BACK TO THE GRUMPING
Let's start with this one. It features a process whereby manufacturers impose (in some cases) quite large increases in the price of their product by reducing its size rather that a straightforward increase in the price.
Here is an example. Bulmers have reduced the size of their Wild Blueberry and Lime Cider bottles from 568ml to 500ml. This is a 12% reduction in size but the price has remained the same; in the case of my local pub, both bottles are £3.70 meaning that the actual price per millilitre has increase from 0.65140845p per millilitre to 0.74p per millilitre. If Bulmer's had kept the bottle size the same and just increased the price by 44p, we would all know what had happened but in this case, who checks?
They are by no means the only manufacturer to do this. A number of newspapers have picked up on this and some have even said a change in the law is needed to prevent it. I've not heard anything from the government that suggests a change in the law is imminent.

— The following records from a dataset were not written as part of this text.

(** The nodes [u] of one owner: those of [l] are queued, the others free. *)
Record session (s : plists) (σ : lists) (pr : Z -> Z) (h : Z) (u l : list Z) : Prop := mk_session {
  se_ok : plist_ok s σ pr h l;
  se_sub n : n ∈ l -> n ∈ u;
  se_apart n : n ∈ u -> node_apart h u n;
  se_free n : n ∈ u -> n ∉ l -> node_free s σ pr n;
  se_size : zlen u < 2 ^ 31 }.

(** ** List operations in the terms of lookups *)

Lemma rep_tail m σ n h l : rep m σ -> σ !! h = Some l -> σ !! n = Some [] -> n <> h ->
  exists m' σ', list_add_tail m n h = Some m' /\ rep m' σ' /\ σ' !! h = Some (l ++ [n]) /\ others σ σ' [h; n].
Proof.
  intros Hr Hh Hn Hne. destruct (rep_add_tail m σ n h l Hr Hh Hn Hne) as (m' & E & Hr'). exists m', (<[h := l ++ [n]]> (delete n σ)).
  split; [done|]. split; [done|]. split; [by rewrite lookup_insert_eq|]. intros k Hk.
  rewrite !not_elem_of_cons in Hk. destruct Hk as (? & ? & _). by rewrite lookup_insert_ne, lookup_delete_ne.
Qed.

Lemma rep_before m σ n h l1 x l2 : rep m σ -> σ !! h = Some (l1 ++ x :: l2) -> σ !! n = Some [] -> n <> h ->
  exists m' σ', list_add_tail m n x = Some m' /\ rep m' σ' /\ σ' !! h = Some (l1 ++ n :: x :: l2) /\ others σ σ' [h; n].
Proof.
  intros Hr Hh Hn Hne. destruct (in_ring_unused m σ h l1 x l2 Hr Hh) as [Hxh Hxu].
  assert (Hnx : n <> x) by (intros ->; congruence).
  pose proof (rep_rotate m σ h l1 x l2 Hr Hh) as Hr1.
  destruct (rep_tail m _ n x (l2 ++ h :: l1) Hr1) as (m' & σ1 & E & Hr2 & Hx & Ho).
  { apply lookup_insert_eq. } { by rewrite lookup_insert_ne, lookup_delete_ne. } { done. }
  rewrite <-app_assoc in Hx. cbn [app] in Hx. pose proof (rep_rotate m' σ1 x l2 h (l1 ++ [n]) Hr2 Hx) as Hr3.
  exists m', (<[h := (l1 ++ [n]) ++ x :: l2]> (delete x σ1)). split; [done|]. split; [done|].
  split; [by rewrite lookup_insert_eq, <-app_assoc|]. intros k Hk. rewrite !not_elem_of_cons in Hk. destruct Hk as (? & ? & _).
  rewrite lookup_insert_ne by done. destruct (decide (k = x)) as [->|]; [by rewrite lookup_delete_eq, Hxu|].
  rewrite lookup_delete_ne by done. rewrite Ho by set_solver. by rewrite lookup_insert_ne, lookup_delete_ne.
Qed.

Lemma rep_out m σ h l1 e l2 : rep m σ -> σ !! h = Some (l1 ++ e :: l2) ->
  exists m' σ', list_del_init m e = Some m' /\ rep m' σ' /\ σ' !! h = Some (l1 ++ l2) /\ σ' !! e = Some [] /\ others σ σ' [h; e].
Proof.
  intros Hr Hh. destruct (in_ring_unused m σ h l1 e l2 Hr Hh) as [Hne Hun].
  destruct (rep_del_init m σ h l1 e l2 Hr Hh) as (m' & E & Hr'). eexists m', _. split; [done|]. split; [exact Hr'|].
  split; [by rewrite lookup_insert_ne, lookup_insert_eq|]. split; [by rewrite lookup_insert_eq|]. intros k Hk.
  rewrite !not_elem_of_cons in Hk. destruct Hk as (? & ? & _). by rewrite !lookup_insert_ne.
Qed.

(** An entry goes before the one it follows. *)
Lemma rep_swap m σ h l1 n x l2 : rep m σ -> σ !! h = Some (l1 ++ n :: x :: l2) ->
  exists m' σ', list_move_tail m x n = Some m' /\ rep m' σ' /\ σ' !! h = Some (l1 ++ x :: n :: l2) /\ others σ σ' [h].
Proof.
  intros Hr Hh. destruct (in_ring_unused m σ h l1 n (x :: l2) Hr Hh) as [Hnh Hnu].
  pose proof (rep_rotate m σ h l1 n (x :: l2) Hr Hh) as Hr1.
  destruct (rep_move_tail m _ n [] x (l2 ++ h :: l1) n (l2 ++ h :: l1) Hr1) as (m' & E & Hr2); [apply lookup_insert_eq..|].
  rewrite !insert_insert_eq in Hr2. set (σ1 := <[n := _]> _) in Hr2.
  assert (Hx : σ1 !! n = Some (l2 ++ h :: l1 ++ [x])) by (unfold σ1; rewrite lookup_insert_eq, <-app_assoc; done).
  pose proof (rep_rotate m' σ1 n l2 h (l1 ++ [x]) Hr2 Hx) as Hr3.
  exists m', (<[h := (l1 ++ [x]) ++ n :: l2]> (delete n σ1)). split; [done|]. split; [done|].
  split; [by rewrite lookup_insert_eq, <-app_assoc|]. intros k Hk. rewrite not_elem_of_cons in Hk. destruct Hk as [? _].
  rewrite lookup_insert_ne by done. destruct (decide (k = n)) as [->|]; [by rewrite lookup_delete_eq, Hnu|].
  rewrite lookup_delete_ne by done. unfold σ1. by rewrite lookup_insert_ne, lookup_delete_ne.
Qed.

(** The head goes before the last entry, and the entry goes: the rest stays. *)
Lemma rep_out_last m σ h l n : rep m σ -> σ !! h = Some (l ++ [n]) ->
  exists m' σ', (m ← list_move_tail m h n; list_del_init m n) = Some m' /\ rep m' σ' /\ σ' !! h = Some l /\ σ' !! n = Some [] /\
    others σ σ' [h; n].
Proof.
  intros Hr Hh. destruct (in_ring_unused m σ h l n [] Hr Hh) as [Hnh Hnu].
  pose proof (rep_rotate m σ h l n [] Hr Hh) as Hr1. cbn [app] in Hr1.
  destruct (rep_move_tail m _ n [] h l n l Hr1) as (m1 & E1 & Hr2); [apply lookup_insert_eq..|].
  rewrite !insert_insert_eq in Hr2. set (σ1 := <[n := _]> _) in Hr2.
  pose proof (rep_rotate m1 σ1 n l h [] Hr2 ltac:(apply lookup_insert_eq)) as Hr3. cbn [app] in Hr3.
  destruct (rep_out m1 _ h [] n l Hr3) as (m2 & σ2 & E2 & Hr4 & Hh4 & Hn4 & Ho); [apply lookup_insert_eq|].
  exists m2, σ2. rewrite E1, some_bind. split; [done|]. split; [done|]. split; [done|]. split; [done|]. intros k Hk.
  rewrite (Ho k Hk). rewrite !not_elem_of_cons in Hk. destruct Hk as (? & ? & _).
  rewrite lookup_insert_ne, lookup_delete_ne by done. unfold σ1. by rewrite lookup_insert_ne, lookup_delete_ne.
Qed.

(** ** The first nodes of the priorities *)

Section firsts.
Context (pr : Z -> Z).

(** The priority of the last node. *)
Definition last_prio (p : option Z) (l : list Z) : option Z := match last l with Some n => Some (pr n) | None => p end.

Lemma firsts_app p l1 l2 : firsts pr p (l1 ++ l2) = firsts pr p l1 ++ firsts pr (last_prio p l1) l2.
Proof.
  revert p. induction l1 as [|n l1 IH]; intros p; [done|]. cbn [app firsts].
  assert (El : forall q, last_prio (Some (pr n)) l1 = last_prio q (n :: l1)) by (intros q; unfold last_prio; rewrite last_cons; by destruct (last l1)).
  case_bool_decide as Hp; rewrite IH; [subst p; by rewrite (El (Some (pr n)))|]. cbn [app]. by rewrite (El p).
Qed.

Lemma firsts_in p l n : n ∈ firsts pr p l -> n ∈ l.
Proof.
  revert p. induction l as [|x l IH]; intros p; [done|]. cbn [firsts]. case_bool_decide; [right; by eapply IH|].
  intros [->|Hn]%elem_of_cons; [left | right; by eapply IH].
Qed.

(** Where the first nodes split, the list does. *)
Lemma firsts_split p l f1 i f2 : firsts pr p l = f1 ++ i :: f2 -> exists l1 l2, l = l1 ++ i :: l2 /\ firsts pr p l1 = f1 /\
  firsts pr (Some (pr i)) l2 = f2 /\ last_prio p l1 <> Some (pr i).
Proof.
  revert p f1. induction l as [|x l IH]; intros p f1; cbn [firsts]; [by destruct f1|]. case_bool_decide as Hp.
  - intros H. destruct (IH p f1 H) as (l1 & l2 & -> & E1 & E2 & Hl). exists (x :: l1), l2. split; [done|].
    split; [cbn [firsts]; by rewrite bool_decide_true|]. split; [done|]. unfold last_prio in *. rewrite last_cons. destruct (last l1); congruence.
  - destruct f1 as [|y f1]; cbn [app]; intros [= -> H].
    + exists [], l. done.
    + destruct (IH _ f1 H) as (l1 & l2 & -> & E1 & E2 & Hl). exists (y :: l1), l2. split; [done|].
      split; [cbn [firsts]; rewrite bool_decide_false by done; by rewrite E1|]. split; [done|].
      unfold last_prio in *. rewrite last_cons. destruct (last l1); done.
Qed.

(** Every priority in a list, other than the one before it, has its first node. *)
Lemma firsts_prio p l n : n ∈ l -> Some (pr n) = p \/ exists i, i ∈ firsts pr p l /\ pr i = pr n.
Proof.
  revert p. induction l as [|x l IH]; intros p; [by intros ?%elem_of_nil|]. cbn [firsts]. intros [->|Hn]%elem_of_cons.
  - case_bool_decide as Hp; [by left | right; exists x; split; [left | done]].
  - case_bool_decide as Hp; [by apply IH|]. right. destruct (IH (Some (pr x)) Hn) as [[= H]|(i & Hi & Hp')].
    + exists x. split; [left | done].
    + exists i. split; [by right | done].
Qed.

Abbreviation sorted := (StronglySorted (fun a b => pr a <= pr b)).

Lemma prio_sorted_app l1 l2 : sorted (l1 ++ l2) <-> sorted l1 /\ sorted l2 /\ forall a b, a ∈ l1 -> b ∈ l2 -> pr a <= pr b.
Proof.
  induction l1 as [|x l1 IH]; cbn [app].
  - split; [intros H; split; [constructor|]; split; [done | by intros a b ?%elem_of_nil] | tauto].
  - split.
    + intros H. inversion_clear H as [|? ? Hs Hf]. apply IH in Hs as (H1 & H2 & H3). rewrite Forall_app, !Forall_forall in Hf. destruct Hf as [Hf1 Hf2].
      split; [constructor; [done | by apply Forall_forall]|]. split; [done|]. intros a b [->|Ha]%elem_of_cons Hb; [by apply Hf2 | by apply H3].
    + intros (H & H2 & H3). inversion_clear H as [|? ? Hs Hf]. constructor.
      * apply IH. split; [done|]. split; [done|]. intros a b Ha. apply H3. by right.
      * apply Forall_app. split; [done|]. apply Forall_forall. intros b Hb. apply H3; [left | done].
Qed.

(** The place of a new node of priority [k]: before the first one with a larger
    priority, when no node has [k] yet, or after the nodes that have it. *)
Lemma place_lt k l f1 f2 : sorted l -> firsts pr None l = f1 ++ f2 -> (forall i, i ∈ f1 -> pr i < k) ->
  (forall i, head f2 = Some i -> k < pr i) -> exists l1 l2, l = l1 ++ l2 /\ firsts pr None l1 = f1 /\ firsts pr (Some k) l2 = f2 /\
    head l2 = head f2 /\ (forall a, a ∈ l1 -> pr a < k) /\ forall b, b ∈ l2 -> k < pr b.
Proof.
  intros Hs Hf H1 H2. assert (Hlow : forall l1, firsts pr None l1 = f1 -> forall a, a ∈ l1 -> pr a < k).
  { intros l1 E a Ha. destruct (firsts_prio None l1 a Ha) as [|(i & Hi & Hp)]; [done|]. rewrite E in Hi. rewrite <-Hp. by apply H1. }
  destruct f2 as [|i f2].
  - rewrite app_nil_r in Hf. exists l, []. rewrite app_nil_r. split; [done|]. split; [done|]. split; [done|]. split; [done|].
    split; [by apply Hlow | by intros b ?%elem_of_nil].
  - destruct (firsts_split None l f1 i f2 Hf) as (l1 & l2 & -> & E1 & E2 & _). pose proof (H2 i eq_refl) as Hi.
    apply prio_sorted_app in Hs as (_ & Hs & _). inversion_clear Hs as [|? ? _ Hle]. rewrite Forall_forall in Hle.
    exists l1, (i :: l2). split; [done|]. split; [done|]. split.
    { cbn [firsts]. rewrite bool_decide_false by (intros [= ?]; lia). by rewrite E2. }
    split; [done|]. split; [by apply Hlow|]. intros b [->|Hb]%elem_of_cons; [done|]. specialize (Hle b Hb). cbn in Hle. lia.
Qed.

Lemma place_eq k l f1 e f2 : sorted l -> firsts pr None l = f1 ++ e :: f2 -> pr e = k -> exists l1 l2, l = l1 ++ l2 /\
    last_prio None l1 = Some k /\ head l2 = head f2 /\ (forall a, a ∈ l1 -> pr a <= k) /\ forall b, b ∈ l2 -> k < pr b.
Proof.
  intros Hs Hf He. destruct (firsts_split None l f1 e f2 Hf) as (la & lb & -> & E1 & E2 & _).
  apply prio_sorted_app in Hs as (Hsa & Hs & Hab). inversion_clear Hs as [|? ? Hsb Hle]. rewrite Forall_forall in Hle.
  assert (Hla : forall a, a ∈ la -> pr a <= k) by (intros a Ha; rewrite <-He; apply Hab; [done | left]).
  assert (Hsame : forall l1, firsts pr (Some (pr e)) l1 = [] -> forall a, a ∈ l1 -> pr a = k).
  { intros l1 E a Ha. destruct (firsts_prio (Some (pr e)) l1 a Ha) as [[= ->]|(i & Hi & _)]; [done|]. rewrite E in Hi. by apply elem_of_nil in Hi. }
  assert (Hlast : forall l1, (forall a, a ∈ l1 -> pr a = k) -> last_prio None (la ++ e :: l1) = Some k).
  { intros l1 H. unfold last_prio. rewrite last_app_cons, last_cons. destruct (last l1) eqn:E; [|congruence].
    apply last_Some_elem_of in E. by rewrite (H _ E). }
  destruct f2 as [|i f2].
  - exists (la ++ e :: lb), []. rewrite app_nil_r. split; [done|]. split; [apply Hlast, (Hsame lb E2)|]. split; [done|].
    split; [|by intros b ?%elem_of_nil]. intros a Ha. apply elem_of_app in Ha as [Ha|Ha]; [by apply Hla|].
    apply elem_of_cons in Ha as [->|Ha]; [lia|]. pose proof (Hsame lb E2 a Ha). lia.
  - destruct (firsts_split (Some (pr e)) lb [] i f2 E2) as (lb1 & lb2 & -> & E3 & E4 & Hl). pose proof (Hsame lb1 E3) as Hs1.
    assert (Hi : k < pr i).
    { assert (pr i <> pr e).
      { intros Hie. apply Hl. unfold last_prio. rewrite Hie. destruct (last lb1) eqn:E; [|done]. apply last_Some_elem_of in E.
        rewrite (Hs1 _ E). congruence. }
      specialize (Hle i ltac:(set_solver)). cbn in Hle. lia. }
    apply prio_sorted_app in Hsb as (_ & Hsb & _). inversion_clear Hsb as [|? ? _ Hle2]. rewrite Forall_forall in Hle2.
    exists (la ++ e :: lb1), (i :: lb2). split; [by rewrite <-app_assoc|]. split; [by apply Hlast|]. split; [done|]. split.
    + intros a Ha. apply elem_of_app in Ha as [Ha|Ha]; [by apply Hla|]. apply elem_of_cons in Ha as [->|Ha]; [lia|].
      pose proof (Hs1 a Ha). lia.
    + intros b [->|Hb]%elem_of_cons; [done|]. specialize (Hle2 b Hb). cbn in Hle2. lia.
Qed.

Lemma sorted_insert k n l1 l2 : pr n = k -> sorted (l1 ++ l2) -> (forall a, a ∈ l1 -> pr a <= k) -> (forall b, b ∈ l2 -> k < pr b) ->
  sorted (l1 ++ n :: l2).
Proof.
  intros Hn Hs H1 H2. apply prio_sorted_app in Hs as (Hs1 & Hs2 & H12). apply prio_sorted_app. split; [done|]. split.
  - constructor; [done|]. apply Forall_forall. intros b Hb. specialize (H2 b Hb). lia.
  - intros a b Ha [->|Hb]%elem_of_cons; [rewrite Hn; by apply H1 | by apply H12].
Qed.
End firsts.

(** ** Adding *)

Lemma ring_next m h l1 x l2 : ring m h (l1 ++ x :: l2) -> next m !! x = Some (default h (head l2)).
Proof. intros [_ Hc]. apply chain_app in Hc as [_ Hc]. by apply chain_first in Hc. Qed.

Lemma rep_at m σ n h l1 l2 : rep m σ -> σ !! h = Some (l1 ++ l2) -> σ !! n = Some [] -> n <> h ->
  exists m' σ', list_add_tail m n (default h (head l2)) = Some m' /\ rep m' σ' /\ σ' !! h = Some (l1 ++ n :: l2) /\ others σ σ' [h; n].
Proof.
  intros Hr Hh Hn Hne. destruct l2 as [|x l2]; [rewrite app_nil_r in Hh; by apply rep_tail|]. by apply rep_before.
Qed.

Section add.
Context (s : plists) (σ : lists) (pr : Z -> Z) (h : Z) (l : list Z) (Hok : plist_ok s σ pr h l).
Context (n : Z) (Hfree : node_free s σ pr n) (Hsize : zlen l < 2 ^ 31).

An article in the Guardian this April highlights a few of the worst offenders including the manufacturers of Surf washing powder who reduced their pack size from 2Kg to 1.61Kg without reducing the price. This is the same as adding almost a 25% price hike to their product, but I wonder how many people noticed.

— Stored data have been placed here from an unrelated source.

(* ===== verification/Mutex.v ===== *)
(** * Sleeping mutexes (kernel/mutex.c, include/linux/mutex.h, include/asm-arm/mutex.h)

    The processor is an ARMv6: the fast paths read the counter with ldrex and store
    it with strex, which may fail, and which does when another store came between.
    Any number of tasks call the mutex; their steps interleave at every atomic
    access of the counter and at every statement under wait_lock, so that the fast
    paths of some run between the statements of the slow paths of others.

    A task is a program counter with its scheduler state; [exec] is one step of it,
    [None] when it has to wait.  The checks of CONFIG_DEBUG_MUTEXES and the lock
    validator are not configured. *)

From stdpp Require Import relations.
From S2P Require Import Prelude.

#[local] Open Scope Z_scope.

(** ** The mutex *)

Definition EINTR : Z := 4.
Definition TASK_RUNNING : Z := 0.
Definition TASK_INTERRUPTIBLE : Z := 1.
Definition TASK_UNINTERRUPTIBLE : Z := 2.

(** struct mutex: wait_lock has the task that holds it, wait_list the tasks of the
    waiters. *)
Record mutex := mk_mutex { count : Z; wait_lock : option nat; wait_list : list nat }.
Definition __mutex_init : mutex := mk_mutex 1 None [].
Definition mutex_is_locked (l : mutex) : bool := negb (count l =? 1).

Definition set_count (l : mutex) (v : Z) : mutex := mk_mutex v (wait_lock l) (wait_list l).
Definition set_lock (l : mutex) (o : option nat) : mutex := mk_mutex (count l) o (wait_list l).
Definition set_list (l : mutex) (w : list nat) : mutex := mk_mutex (count l) (wait_lock l) w.

(** The counter after the instructions, and the value that is zero on success;
    [strex_ok]: the store was done. *)
Definition ex_flag (strex_ok : bool) : Z := if strex_ok then 0 else 1.
Definition __mutex_fastpath_lock (strex_ok : bool) (count : Z) : Z * Z :=
  let res := s32 (count - 1) in
  (if strex_ok then res else count, Z.lor res (ex_flag strex_ok)).
Definition __mutex_fastpath_unlock (strex_ok : bool) (count : Z) : Z * Z :=
  let res := s32 (count + 1) in
  (if strex_ok then res else count, Z.lor count (ex_flag strex_ok)).
(** One turn of the loop; [None]: bgt is taken. *)
Definition __mutex_fastpath_trylock (strex_ok : bool) (count : Z) : Z * option Z :=
  if count <? 1 then (count, Some 0)
  else if count =? 1 then if strex_ok then (0, Some 1) else (count, None)
  else (count, None).

(** ** The tasks *)

Inductive call := Lock | LockInterruptible | TryLock | Release.

(** Where a task is; under wait_lock from [L_add] to the unlocks. *)
Inductive pc :=
  | Idle | Owns                           (* outside, without or with the mutex *)
  | L_fast | L_slow                       (* the fast path; spin_lock *)
  | L_add | L_xchg                        (* list_add_tail; the first xchg *)
  | L_loop | L_signal | L_unlock          (* the xchg of the loop; signal_pending; spin_unlock *)
  | L_schedule | L_relock                 (* schedule; spin_lock *)
  | L_done | L_zero | L_out               (* mutex_remove_waiter; atomic_set; spin_unlock *)
  | L_intr | L_intr_out                   (* mutex_remove_waiter; spin_unlock *)
  | U_fast | U_slow | U_set | U_wake | U_out  (* the fast path; spin_lock; atomic_set; wake up; spin_unlock *)
  | T_fast.                               (* the fast path of trylock *)

#[global] Instance pc_eq_dec : EqDecision pc.
Proof. solve_decision. Defined.

(** The last call of the task and its result; its state, and a pending signal. *)
Record thread := mk_thread { at_ : pc; op : call; ret : Z; state : Z; pending : bool }.
Definition idle_thread : thread := mk_thread Idle Release 0 TASK_RUNNING false.
Definition goto (x : thread) (p : pc) : thread := mk_thread p (op x) (ret x) (state x) (pending x).
Definition return_ (x : thread) (p : pc) (r : Z) : thread := mk_thread p (op x) r (state x) (pending x).
Definition set_state (x : thread) (s : Z) : thread := mk_thread (at_ x) (op x) (ret x) s (pending x).
(* ===== verification/Notifier.v ===== *)
(** * kernel/notifier.c: notifier chains

    Blocks with a function, kept in descending order of priority.  A chain and the
    memory of its blocks are a [chain notifier_block] (Chain.v).  The locks of the four kinds of heads
    make registering and unregistering atomic; calling the chain of an atomic or
    SRCU head runs beside them. *)

From stdpp Require Import sorting.
From S2P Require Import Prelude Chain.

Record notifier_block := Block { notifier_call : Z; nb_next : Z; priority : Z }.
#[export] Instance notifier_linked : Linked notifier_block := {|
  next := nb_next;
  set_next b v := Block (notifier_call b) v (priority b);
  next_set _ _ := eq_refl |}.

Definition NOTIFY_DONE : Z := 0.
Definition NOTIFY_OK : Z := 1.
Definition NOTIFY_STOP_MASK : Z := 32768.
Definition NOTIFY_BAD : Z := Z.lor NOTIFY_STOP_MASK 2.
Definition NOTIFY_STOP : Z := Z.lor NOTIFY_OK NOTIFY_STOP_MASK.
Definition ENOENT : Z := 2.

(** Enough turns for a chain of the blocks in memory. *)
Definition turns (st : chain notifier_block) : nat := S (size (cells st)).
Definition set_cell (st : chain notifier_block) (n : Z) (b : notifier_block) : chain notifier_block :=
  Chain (first st) (<[n := b]> (cells st)).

The other thing that occurs to me is in regard to the Consumer Price Index. This index is the governments main measure of inflation in the economy and includes the Retail Price Index in it's calculation. I wonder if the shrinking size of the packaging of household items is taken into account. I'm assuming it must, otherwise it would result in a substantial inaccuracy in the calculated rate of inflation. if the bottle of beer was shown to have remained at £3.70 it would show 0% inflation rather than the actual 12%.
......AND ANOTHER THING
I don't generally gamble, it's not an ethical thing or anything like that, it's just that I provide the statistical counterpoint to that person who always seems to win, that is to say, I always seem to lose.
So the other day, I found myself on the National Lottery website for reasons I can't quite recall. According to Camelot (the lottery organiser) the Euro Millions draw is "even better". The improvements they have made is to increase the ticket price by 25% and add more numbers thereby making it statistically as near impossible to win as makes no odds. One firm of bookmakers was giving better odds on Wayne Rooney becoming the next Prime Minister.
They clearly have an entirely different understanding of the term "even better" than the rest of us.